Top of Source material

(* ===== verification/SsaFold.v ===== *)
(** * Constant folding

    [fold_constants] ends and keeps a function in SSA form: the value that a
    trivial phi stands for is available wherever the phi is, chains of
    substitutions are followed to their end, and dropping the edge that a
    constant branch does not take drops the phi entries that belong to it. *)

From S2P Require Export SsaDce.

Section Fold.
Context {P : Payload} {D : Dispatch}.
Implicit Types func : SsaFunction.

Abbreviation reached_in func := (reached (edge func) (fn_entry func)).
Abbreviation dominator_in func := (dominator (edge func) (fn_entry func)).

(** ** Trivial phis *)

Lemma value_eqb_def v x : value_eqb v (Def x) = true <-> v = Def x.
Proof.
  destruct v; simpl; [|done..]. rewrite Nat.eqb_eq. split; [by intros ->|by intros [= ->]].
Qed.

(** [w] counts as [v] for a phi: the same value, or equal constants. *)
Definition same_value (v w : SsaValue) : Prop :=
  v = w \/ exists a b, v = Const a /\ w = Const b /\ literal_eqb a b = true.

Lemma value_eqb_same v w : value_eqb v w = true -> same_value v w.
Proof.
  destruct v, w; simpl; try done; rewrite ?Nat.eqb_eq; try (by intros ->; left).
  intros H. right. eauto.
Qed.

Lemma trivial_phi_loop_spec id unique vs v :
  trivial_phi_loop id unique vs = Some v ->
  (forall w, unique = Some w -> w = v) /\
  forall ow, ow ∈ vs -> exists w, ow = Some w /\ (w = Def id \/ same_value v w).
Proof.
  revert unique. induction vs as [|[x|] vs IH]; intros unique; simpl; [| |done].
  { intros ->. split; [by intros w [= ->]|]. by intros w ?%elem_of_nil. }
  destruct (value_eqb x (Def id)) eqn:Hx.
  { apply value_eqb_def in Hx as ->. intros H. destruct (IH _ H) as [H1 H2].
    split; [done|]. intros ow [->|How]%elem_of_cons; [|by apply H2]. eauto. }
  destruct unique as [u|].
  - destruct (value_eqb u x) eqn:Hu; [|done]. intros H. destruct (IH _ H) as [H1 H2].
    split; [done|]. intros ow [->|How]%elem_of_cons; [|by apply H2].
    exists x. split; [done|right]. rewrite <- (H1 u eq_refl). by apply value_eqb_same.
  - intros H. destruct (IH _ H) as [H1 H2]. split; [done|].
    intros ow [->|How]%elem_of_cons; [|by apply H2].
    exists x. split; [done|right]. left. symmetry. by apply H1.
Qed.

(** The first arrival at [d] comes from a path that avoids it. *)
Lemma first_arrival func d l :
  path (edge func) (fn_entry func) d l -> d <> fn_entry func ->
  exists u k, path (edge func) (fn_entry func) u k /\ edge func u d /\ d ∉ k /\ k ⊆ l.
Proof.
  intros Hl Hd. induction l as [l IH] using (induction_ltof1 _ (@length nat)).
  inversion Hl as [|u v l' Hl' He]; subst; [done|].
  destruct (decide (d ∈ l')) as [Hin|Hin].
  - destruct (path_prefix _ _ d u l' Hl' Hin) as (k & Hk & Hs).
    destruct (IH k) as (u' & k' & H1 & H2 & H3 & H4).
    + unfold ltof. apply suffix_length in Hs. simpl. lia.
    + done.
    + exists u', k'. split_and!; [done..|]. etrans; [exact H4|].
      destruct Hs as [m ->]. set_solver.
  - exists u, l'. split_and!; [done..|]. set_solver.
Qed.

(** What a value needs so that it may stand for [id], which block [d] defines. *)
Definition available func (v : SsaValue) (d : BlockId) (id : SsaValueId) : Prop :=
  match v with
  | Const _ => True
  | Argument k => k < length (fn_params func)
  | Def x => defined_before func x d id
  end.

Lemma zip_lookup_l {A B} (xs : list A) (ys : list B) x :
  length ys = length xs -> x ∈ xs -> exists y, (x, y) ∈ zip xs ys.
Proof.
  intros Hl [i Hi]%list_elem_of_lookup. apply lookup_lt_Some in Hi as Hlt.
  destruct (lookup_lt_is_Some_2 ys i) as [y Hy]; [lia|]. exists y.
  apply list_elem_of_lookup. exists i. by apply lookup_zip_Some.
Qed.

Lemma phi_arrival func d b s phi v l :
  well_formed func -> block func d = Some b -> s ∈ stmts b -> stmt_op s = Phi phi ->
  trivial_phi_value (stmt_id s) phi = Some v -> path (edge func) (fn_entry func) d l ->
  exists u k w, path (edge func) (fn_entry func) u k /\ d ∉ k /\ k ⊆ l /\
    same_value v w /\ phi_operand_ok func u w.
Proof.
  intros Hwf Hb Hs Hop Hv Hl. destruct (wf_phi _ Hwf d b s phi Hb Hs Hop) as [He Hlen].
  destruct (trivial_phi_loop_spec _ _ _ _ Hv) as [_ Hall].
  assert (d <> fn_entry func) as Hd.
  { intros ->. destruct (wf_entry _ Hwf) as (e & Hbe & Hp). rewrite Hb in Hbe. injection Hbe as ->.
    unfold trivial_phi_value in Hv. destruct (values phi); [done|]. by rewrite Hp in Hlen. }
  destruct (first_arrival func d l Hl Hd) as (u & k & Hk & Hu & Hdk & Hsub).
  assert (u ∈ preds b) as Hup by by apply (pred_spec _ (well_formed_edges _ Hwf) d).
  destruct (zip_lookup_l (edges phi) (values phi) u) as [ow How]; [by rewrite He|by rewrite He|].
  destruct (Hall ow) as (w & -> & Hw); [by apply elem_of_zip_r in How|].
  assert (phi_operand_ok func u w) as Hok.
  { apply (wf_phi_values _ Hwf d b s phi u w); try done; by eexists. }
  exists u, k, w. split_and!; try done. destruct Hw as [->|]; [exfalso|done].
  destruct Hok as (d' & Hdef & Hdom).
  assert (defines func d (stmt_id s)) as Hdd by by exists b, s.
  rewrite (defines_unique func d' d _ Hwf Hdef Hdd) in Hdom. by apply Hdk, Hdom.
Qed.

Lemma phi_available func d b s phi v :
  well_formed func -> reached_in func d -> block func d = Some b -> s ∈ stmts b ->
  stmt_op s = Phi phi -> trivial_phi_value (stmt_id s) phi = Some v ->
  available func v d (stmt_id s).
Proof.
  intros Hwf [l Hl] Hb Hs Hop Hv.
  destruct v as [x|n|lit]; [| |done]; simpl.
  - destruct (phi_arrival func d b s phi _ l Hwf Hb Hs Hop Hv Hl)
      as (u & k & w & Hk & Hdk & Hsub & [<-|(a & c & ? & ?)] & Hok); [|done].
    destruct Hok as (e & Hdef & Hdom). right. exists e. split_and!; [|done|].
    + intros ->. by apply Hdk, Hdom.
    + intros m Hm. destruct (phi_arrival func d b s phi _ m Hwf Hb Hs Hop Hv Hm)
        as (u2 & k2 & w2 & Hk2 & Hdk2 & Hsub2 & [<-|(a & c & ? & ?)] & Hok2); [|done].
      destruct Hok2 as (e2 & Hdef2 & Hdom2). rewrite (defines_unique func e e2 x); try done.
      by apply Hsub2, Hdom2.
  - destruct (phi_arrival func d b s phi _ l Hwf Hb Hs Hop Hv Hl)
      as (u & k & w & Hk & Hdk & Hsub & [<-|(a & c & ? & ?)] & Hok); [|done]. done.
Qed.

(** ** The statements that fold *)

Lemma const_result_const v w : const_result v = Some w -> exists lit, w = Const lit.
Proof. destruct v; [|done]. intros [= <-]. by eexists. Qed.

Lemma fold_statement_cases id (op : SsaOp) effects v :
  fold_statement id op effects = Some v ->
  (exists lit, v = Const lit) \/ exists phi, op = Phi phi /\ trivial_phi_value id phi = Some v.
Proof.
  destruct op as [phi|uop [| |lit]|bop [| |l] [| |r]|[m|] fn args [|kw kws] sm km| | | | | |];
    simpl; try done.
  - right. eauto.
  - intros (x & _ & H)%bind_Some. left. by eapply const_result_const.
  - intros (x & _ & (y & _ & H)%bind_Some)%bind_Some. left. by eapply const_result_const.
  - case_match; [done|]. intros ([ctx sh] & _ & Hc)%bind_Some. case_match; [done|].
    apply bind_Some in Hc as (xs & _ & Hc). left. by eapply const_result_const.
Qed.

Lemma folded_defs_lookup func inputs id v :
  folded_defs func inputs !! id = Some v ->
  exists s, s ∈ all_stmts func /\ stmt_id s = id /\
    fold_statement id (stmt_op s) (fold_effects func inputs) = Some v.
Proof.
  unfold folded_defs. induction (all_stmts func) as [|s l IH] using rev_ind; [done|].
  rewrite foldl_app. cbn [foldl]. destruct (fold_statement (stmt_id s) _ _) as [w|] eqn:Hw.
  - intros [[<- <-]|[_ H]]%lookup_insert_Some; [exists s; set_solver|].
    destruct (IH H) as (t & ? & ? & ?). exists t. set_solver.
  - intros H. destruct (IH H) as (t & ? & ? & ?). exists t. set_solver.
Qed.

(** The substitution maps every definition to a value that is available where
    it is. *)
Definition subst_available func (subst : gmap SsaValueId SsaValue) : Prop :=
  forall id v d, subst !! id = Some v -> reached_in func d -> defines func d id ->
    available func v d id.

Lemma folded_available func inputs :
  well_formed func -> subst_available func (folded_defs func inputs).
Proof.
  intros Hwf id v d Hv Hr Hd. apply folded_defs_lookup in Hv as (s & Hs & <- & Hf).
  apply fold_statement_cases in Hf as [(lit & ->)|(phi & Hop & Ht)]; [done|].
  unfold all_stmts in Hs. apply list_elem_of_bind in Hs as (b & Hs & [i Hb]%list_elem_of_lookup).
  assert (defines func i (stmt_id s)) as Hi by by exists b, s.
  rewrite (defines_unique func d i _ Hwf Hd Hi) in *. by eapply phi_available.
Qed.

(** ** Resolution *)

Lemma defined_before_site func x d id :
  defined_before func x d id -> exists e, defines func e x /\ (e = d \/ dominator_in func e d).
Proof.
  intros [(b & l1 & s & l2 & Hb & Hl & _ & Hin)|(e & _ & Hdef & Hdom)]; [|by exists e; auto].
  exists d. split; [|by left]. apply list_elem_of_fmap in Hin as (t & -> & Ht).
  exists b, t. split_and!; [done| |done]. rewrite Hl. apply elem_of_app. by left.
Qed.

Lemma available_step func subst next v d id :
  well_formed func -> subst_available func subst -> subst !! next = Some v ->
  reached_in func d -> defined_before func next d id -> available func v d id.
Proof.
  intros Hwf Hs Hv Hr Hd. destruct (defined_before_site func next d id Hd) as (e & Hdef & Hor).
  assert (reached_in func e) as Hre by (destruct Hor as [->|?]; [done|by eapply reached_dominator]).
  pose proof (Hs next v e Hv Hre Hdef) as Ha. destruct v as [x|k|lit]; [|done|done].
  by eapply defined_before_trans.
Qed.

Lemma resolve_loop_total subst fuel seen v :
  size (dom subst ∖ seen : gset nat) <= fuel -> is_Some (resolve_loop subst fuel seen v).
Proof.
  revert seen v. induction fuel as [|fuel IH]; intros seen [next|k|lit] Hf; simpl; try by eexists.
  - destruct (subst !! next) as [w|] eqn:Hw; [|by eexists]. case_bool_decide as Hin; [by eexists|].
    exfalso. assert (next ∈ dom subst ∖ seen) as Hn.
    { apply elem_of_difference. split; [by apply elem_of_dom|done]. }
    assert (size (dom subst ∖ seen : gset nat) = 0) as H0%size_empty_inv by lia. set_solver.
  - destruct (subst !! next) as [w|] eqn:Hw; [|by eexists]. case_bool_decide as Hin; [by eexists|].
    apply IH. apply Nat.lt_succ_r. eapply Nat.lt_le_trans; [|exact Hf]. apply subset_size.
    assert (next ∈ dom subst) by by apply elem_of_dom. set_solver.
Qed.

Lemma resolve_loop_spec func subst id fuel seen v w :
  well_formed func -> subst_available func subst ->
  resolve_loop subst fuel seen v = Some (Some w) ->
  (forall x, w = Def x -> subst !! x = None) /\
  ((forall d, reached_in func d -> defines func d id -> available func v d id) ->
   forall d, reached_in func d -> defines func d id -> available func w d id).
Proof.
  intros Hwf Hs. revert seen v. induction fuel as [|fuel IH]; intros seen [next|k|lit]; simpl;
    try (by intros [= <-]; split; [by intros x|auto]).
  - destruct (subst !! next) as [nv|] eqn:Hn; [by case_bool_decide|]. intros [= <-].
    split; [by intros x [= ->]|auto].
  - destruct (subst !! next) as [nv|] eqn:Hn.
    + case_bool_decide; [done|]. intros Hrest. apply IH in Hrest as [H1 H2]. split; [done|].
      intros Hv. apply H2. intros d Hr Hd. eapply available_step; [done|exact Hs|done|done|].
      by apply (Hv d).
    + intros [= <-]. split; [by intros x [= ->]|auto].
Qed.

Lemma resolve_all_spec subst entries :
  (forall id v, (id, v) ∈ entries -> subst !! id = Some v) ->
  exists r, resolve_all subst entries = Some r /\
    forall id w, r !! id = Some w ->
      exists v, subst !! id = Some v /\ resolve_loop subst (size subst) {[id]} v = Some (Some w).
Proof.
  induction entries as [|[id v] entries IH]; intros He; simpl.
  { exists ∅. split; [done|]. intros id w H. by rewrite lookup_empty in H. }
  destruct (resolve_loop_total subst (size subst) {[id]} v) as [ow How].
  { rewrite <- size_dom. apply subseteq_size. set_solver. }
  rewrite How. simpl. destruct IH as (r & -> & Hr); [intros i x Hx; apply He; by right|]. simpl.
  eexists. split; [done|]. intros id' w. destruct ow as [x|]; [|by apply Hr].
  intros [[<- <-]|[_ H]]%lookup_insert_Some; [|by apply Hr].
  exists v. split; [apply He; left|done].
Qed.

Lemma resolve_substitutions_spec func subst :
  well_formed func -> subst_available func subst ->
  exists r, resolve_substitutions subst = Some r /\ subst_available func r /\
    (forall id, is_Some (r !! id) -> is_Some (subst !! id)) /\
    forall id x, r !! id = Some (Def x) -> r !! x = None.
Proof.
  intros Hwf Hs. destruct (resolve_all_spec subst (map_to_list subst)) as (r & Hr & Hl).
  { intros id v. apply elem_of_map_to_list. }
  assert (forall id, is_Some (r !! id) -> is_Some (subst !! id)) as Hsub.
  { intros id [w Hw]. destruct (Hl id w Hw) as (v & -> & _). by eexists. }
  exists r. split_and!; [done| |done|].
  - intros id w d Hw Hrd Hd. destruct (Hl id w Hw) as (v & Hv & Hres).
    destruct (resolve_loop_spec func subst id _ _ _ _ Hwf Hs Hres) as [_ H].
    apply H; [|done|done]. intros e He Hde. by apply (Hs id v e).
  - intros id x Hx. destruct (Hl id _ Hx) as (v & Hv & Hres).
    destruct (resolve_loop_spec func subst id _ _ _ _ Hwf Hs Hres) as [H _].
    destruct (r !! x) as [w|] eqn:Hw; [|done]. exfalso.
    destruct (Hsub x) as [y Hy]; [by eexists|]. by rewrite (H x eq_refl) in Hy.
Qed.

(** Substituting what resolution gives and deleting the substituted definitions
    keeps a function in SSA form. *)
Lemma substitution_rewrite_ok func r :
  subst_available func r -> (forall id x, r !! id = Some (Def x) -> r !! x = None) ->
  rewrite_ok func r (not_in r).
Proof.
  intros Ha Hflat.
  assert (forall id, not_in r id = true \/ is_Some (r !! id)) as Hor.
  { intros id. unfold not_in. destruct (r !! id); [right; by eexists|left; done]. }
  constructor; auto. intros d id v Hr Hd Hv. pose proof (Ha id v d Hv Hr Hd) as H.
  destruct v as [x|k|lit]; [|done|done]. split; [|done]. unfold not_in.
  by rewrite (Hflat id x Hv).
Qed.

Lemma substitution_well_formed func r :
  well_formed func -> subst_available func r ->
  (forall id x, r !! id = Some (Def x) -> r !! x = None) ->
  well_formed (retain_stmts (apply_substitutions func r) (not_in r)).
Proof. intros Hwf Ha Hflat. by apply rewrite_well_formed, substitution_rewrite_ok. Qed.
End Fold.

Bottom of Source material

=== What needs to be done ===
Lines in the data that include the word "Hlen" should all be copied.

=== Solution to the problem ===
  intros Hwf Hb Hs Hop Hv Hl. destruct (wf_phi _ Hwf d b s phi Hb Hs Hop) as [He Hlen].
    unfold trivial_phi_value in Hv. destruct (values phi); [done|]. by rewrite Hp in Hlen. }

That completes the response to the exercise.